== Segment start ==

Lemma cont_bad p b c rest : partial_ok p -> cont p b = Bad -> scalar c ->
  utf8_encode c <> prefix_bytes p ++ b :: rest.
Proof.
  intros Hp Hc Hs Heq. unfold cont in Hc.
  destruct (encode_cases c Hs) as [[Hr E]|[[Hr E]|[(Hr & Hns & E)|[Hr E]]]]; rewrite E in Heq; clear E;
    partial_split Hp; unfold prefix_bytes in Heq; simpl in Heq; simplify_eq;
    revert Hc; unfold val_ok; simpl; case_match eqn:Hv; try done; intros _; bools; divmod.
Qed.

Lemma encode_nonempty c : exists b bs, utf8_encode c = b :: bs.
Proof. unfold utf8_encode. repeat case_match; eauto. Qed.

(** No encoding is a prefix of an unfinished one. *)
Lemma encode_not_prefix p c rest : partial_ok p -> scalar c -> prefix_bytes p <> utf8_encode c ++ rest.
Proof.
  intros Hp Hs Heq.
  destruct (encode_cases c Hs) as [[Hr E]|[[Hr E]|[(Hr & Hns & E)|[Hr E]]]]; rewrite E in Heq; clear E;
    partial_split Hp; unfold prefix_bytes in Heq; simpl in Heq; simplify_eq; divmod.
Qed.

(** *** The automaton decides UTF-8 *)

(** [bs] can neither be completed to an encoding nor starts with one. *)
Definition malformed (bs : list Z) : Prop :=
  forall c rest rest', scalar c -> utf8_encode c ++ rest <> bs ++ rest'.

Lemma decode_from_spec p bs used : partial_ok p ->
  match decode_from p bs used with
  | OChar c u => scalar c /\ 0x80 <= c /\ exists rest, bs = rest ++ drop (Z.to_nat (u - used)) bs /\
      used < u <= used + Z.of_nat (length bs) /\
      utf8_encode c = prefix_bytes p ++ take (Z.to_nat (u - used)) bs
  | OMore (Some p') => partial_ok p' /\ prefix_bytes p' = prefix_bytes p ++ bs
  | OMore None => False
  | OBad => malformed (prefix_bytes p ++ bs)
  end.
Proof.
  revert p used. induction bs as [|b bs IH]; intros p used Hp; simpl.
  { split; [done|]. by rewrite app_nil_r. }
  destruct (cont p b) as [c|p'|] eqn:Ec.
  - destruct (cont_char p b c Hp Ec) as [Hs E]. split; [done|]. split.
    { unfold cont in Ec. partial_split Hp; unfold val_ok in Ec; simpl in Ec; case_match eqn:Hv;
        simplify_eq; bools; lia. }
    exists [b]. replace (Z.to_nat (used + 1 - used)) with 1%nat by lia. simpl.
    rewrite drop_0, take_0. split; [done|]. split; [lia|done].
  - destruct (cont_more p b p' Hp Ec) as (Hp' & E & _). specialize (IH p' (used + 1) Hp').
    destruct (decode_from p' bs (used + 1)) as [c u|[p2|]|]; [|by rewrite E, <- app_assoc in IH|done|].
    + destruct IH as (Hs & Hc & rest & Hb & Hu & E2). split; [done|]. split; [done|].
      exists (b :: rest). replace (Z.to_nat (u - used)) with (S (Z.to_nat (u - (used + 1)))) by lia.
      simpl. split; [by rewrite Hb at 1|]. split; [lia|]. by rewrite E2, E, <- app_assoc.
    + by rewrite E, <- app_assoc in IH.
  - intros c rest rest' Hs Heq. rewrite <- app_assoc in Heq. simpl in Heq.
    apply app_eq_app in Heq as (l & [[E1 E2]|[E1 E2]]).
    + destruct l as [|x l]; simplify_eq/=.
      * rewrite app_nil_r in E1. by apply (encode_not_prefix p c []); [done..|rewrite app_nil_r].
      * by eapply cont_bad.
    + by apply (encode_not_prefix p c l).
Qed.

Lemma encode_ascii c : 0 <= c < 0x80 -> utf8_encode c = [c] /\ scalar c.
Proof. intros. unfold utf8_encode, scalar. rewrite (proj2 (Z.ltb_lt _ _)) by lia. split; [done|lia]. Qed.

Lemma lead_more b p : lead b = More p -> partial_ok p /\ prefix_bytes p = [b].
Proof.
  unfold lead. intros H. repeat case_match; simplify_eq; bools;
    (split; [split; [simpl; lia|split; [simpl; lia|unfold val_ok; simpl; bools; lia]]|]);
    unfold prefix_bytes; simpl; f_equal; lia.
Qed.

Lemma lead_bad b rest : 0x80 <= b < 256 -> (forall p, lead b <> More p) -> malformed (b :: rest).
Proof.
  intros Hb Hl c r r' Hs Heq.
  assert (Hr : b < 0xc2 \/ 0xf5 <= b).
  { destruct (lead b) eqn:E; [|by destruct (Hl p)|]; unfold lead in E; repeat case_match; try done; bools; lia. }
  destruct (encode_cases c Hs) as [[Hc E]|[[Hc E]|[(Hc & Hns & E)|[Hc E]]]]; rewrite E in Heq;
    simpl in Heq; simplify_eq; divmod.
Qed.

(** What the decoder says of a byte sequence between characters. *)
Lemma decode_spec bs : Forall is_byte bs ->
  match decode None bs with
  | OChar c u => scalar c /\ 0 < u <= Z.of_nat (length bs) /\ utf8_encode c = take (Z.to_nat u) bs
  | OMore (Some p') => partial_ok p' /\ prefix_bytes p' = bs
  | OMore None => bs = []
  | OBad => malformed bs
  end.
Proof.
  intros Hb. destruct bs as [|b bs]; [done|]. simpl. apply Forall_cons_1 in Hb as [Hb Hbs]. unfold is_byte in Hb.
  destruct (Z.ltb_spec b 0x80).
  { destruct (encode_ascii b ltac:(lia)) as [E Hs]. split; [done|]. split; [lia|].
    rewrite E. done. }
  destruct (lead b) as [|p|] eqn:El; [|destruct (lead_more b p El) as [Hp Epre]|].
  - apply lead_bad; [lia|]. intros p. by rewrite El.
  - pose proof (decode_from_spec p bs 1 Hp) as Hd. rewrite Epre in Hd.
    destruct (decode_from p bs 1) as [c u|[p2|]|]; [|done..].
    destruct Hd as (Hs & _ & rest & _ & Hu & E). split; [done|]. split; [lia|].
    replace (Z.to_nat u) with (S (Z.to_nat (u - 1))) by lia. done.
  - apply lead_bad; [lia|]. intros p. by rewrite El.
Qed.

== Segment end ==

- Task prompt -
Set down the whole listing once more, exactly as it appears.

- Answer below -
Lemma cont_bad p b c rest : partial_ok p -> cont p b = Bad -> scalar c ->
  utf8_encode c <> prefix_bytes p ++ b :: rest.
Proof.
  intros Hp Hc Hs Heq. unfold cont in Hc.
  destruct (encode_cases c Hs) as [[Hr E]|[[Hr E]|[(Hr & Hns & E)|[Hr E]]]]; rewrite E in Heq; clear E;
    partial_split Hp; unfold prefix_bytes in Heq; simpl in Heq; simplify_eq;
    revert Hc; unfold val_ok; simpl; case_match eqn:Hv; try done; intros _; bools; divmod.
Qed.

Lemma encode_nonempty c : exists b bs, utf8_encode c = b :: bs.
Proof. unfold utf8_encode. repeat case_match; eauto. Qed.

(** No encoding is a prefix of an unfinished one. *)
Lemma encode_not_prefix p c rest : partial_ok p -> scalar c -> prefix_bytes p <> utf8_encode c ++ rest.
Proof.
  intros Hp Hs Heq.
  destruct (encode_cases c Hs) as [[Hr E]|[[Hr E]|[(Hr & Hns & E)|[Hr E]]]]; rewrite E in Heq; clear E;
    partial_split Hp; unfold prefix_bytes in Heq; simpl in Heq; simplify_eq; divmod.
Qed.

(** *** The automaton decides UTF-8 *)

(** [bs] can neither be completed to an encoding nor starts with one. *)
Definition malformed (bs : list Z) : Prop :=
  forall c rest rest', scalar c -> utf8_encode c ++ rest <> bs ++ rest'.

Lemma decode_from_spec p bs used : partial_ok p ->
  match decode_from p bs used with
  | OChar c u => scalar c /\ 0x80 <= c /\ exists rest, bs = rest ++ drop (Z.to_nat (u - used)) bs /\
      used < u <= used + Z.of_nat (length bs) /\
      utf8_encode c = prefix_bytes p ++ take (Z.to_nat (u - used)) bs
  | OMore (Some p') => partial_ok p' /\ prefix_bytes p' = prefix_bytes p ++ bs
  | OMore None => False
  | OBad => malformed (prefix_bytes p ++ bs)
  end.
Proof.
  revert p used. induction bs as [|b bs IH]; intros p used Hp; simpl.
  { split; [done|]. by rewrite app_nil_r. }
  destruct (cont p b) as [c|p'|] eqn:Ec.
  - destruct (cont_char p b c Hp Ec) as [Hs E]. split; [done|]. split.
    { unfold cont in Ec. partial_split Hp; unfold val_ok in Ec; simpl in Ec; case_match eqn:Hv;
        simplify_eq; bools; lia. }
    exists [b]. replace (Z.to_nat (used + 1 - used)) with 1%nat by lia. simpl.
    rewrite drop_0, take_0. split; [done|]. split; [lia|done].
  - destruct (cont_more p b p' Hp Ec) as (Hp' & E & _). specialize (IH p' (used + 1) Hp').
    destruct (decode_from p' bs (used + 1)) as [c u|[p2|]|]; [|by rewrite E, <- app_assoc in IH|done|].
    + destruct IH as (Hs & Hc & rest & Hb & Hu & E2). split; [done|]. split; [done|].
      exists (b :: rest). replace (Z.to_nat (u - used)) with (S (Z.to_nat (u - (used + 1)))) by lia.
      simpl. split; [by rewrite Hb at 1|]. split; [lia|]. by rewrite E2, E, <- app_assoc.
    + by rewrite E, <- app_assoc in IH.
  - intros c rest rest' Hs Heq. rewrite <- app_assoc in Heq. simpl in Heq.
    apply app_eq_app in Heq as (l & [[E1 E2]|[E1 E2]]).
    + destruct l as [|x l]; simplify_eq/=.
      * rewrite app_nil_r in E1. by apply (encode_not_prefix p c []); [done..|rewrite app_nil_r].
      * by eapply cont_bad.
    + by apply (encode_not_prefix p c l).
Qed.

Lemma encode_ascii c : 0 <= c < 0x80 -> utf8_encode c = [c] /\ scalar c.
Proof. intros. unfold utf8_encode, scalar. rewrite (proj2 (Z.ltb_lt _ _)) by lia. split; [done|lia]. Qed.

Lemma lead_more b p : lead b = More p -> partial_ok p /\ prefix_bytes p = [b].
Proof.
  unfold lead. intros H. repeat case_match; simplify_eq; bools;
    (split; [split; [simpl; lia|split; [simpl; lia|unfold val_ok; simpl; bools; lia]]|]);
    unfold prefix_bytes; simpl; f_equal; lia.
Qed.

Lemma lead_bad b rest : 0x80 <= b < 256 -> (forall p, lead b <> More p) -> malformed (b :: rest).
Proof.
  intros Hb Hl c r r' Hs Heq.
  assert (Hr : b < 0xc2 \/ 0xf5 <= b).
  { destruct (lead b) eqn:E; [|by destruct (Hl p)|]; unfold lead in E; repeat case_match; try done; bools; lia. }
  destruct (encode_cases c Hs) as [[Hc E]|[[Hc E]|[(Hc & Hns & E)|[Hc E]]]]; rewrite E in Heq;
    simpl in Heq; simplify_eq; divmod.
Qed.

(** What the decoder says of a byte sequence between characters. *)
Lemma decode_spec bs : Forall is_byte bs ->
  match decode None bs with
  | OChar c u => scalar c /\ 0 < u <= Z.of_nat (length bs) /\ utf8_encode c = take (Z.to_nat u) bs
  | OMore (Some p') => partial_ok p' /\ prefix_bytes p' = bs
  | OMore None => bs = []
  | OBad => malformed bs
  end.
Proof.
  intros Hb. destruct bs as [|b bs]; [done|]. simpl. apply Forall_cons_1 in Hb as [Hb Hbs]. unfold is_byte in Hb.
  destruct (Z.ltb_spec b 0x80).
  { destruct (encode_ascii b ltac:(lia)) as [E Hs]. split; [done|]. split; [lia|].
    rewrite E. done. }
  destruct (lead b) as [|p|] eqn:El; [|destruct (lead_more b p El) as [Hp Epre]|].
  - apply lead_bad; [lia|]. intros p. by rewrite El.
  - pose proof (decode_from_spec p bs 1 Hp) as Hd. rewrite Epre in Hd.
    destruct (decode_from p bs 1) as [c u|[p2|]|]; [|done..].
    destruct Hd as (Hs & _ & rest & _ & Hu & E). split; [done|]. split; [lia|].
    replace (Z.to_nat u) with (S (Z.to_nat (u - 1))) by lia. done.
  - apply lead_bad; [lia|]. intros p. by rewrite El.
Qed.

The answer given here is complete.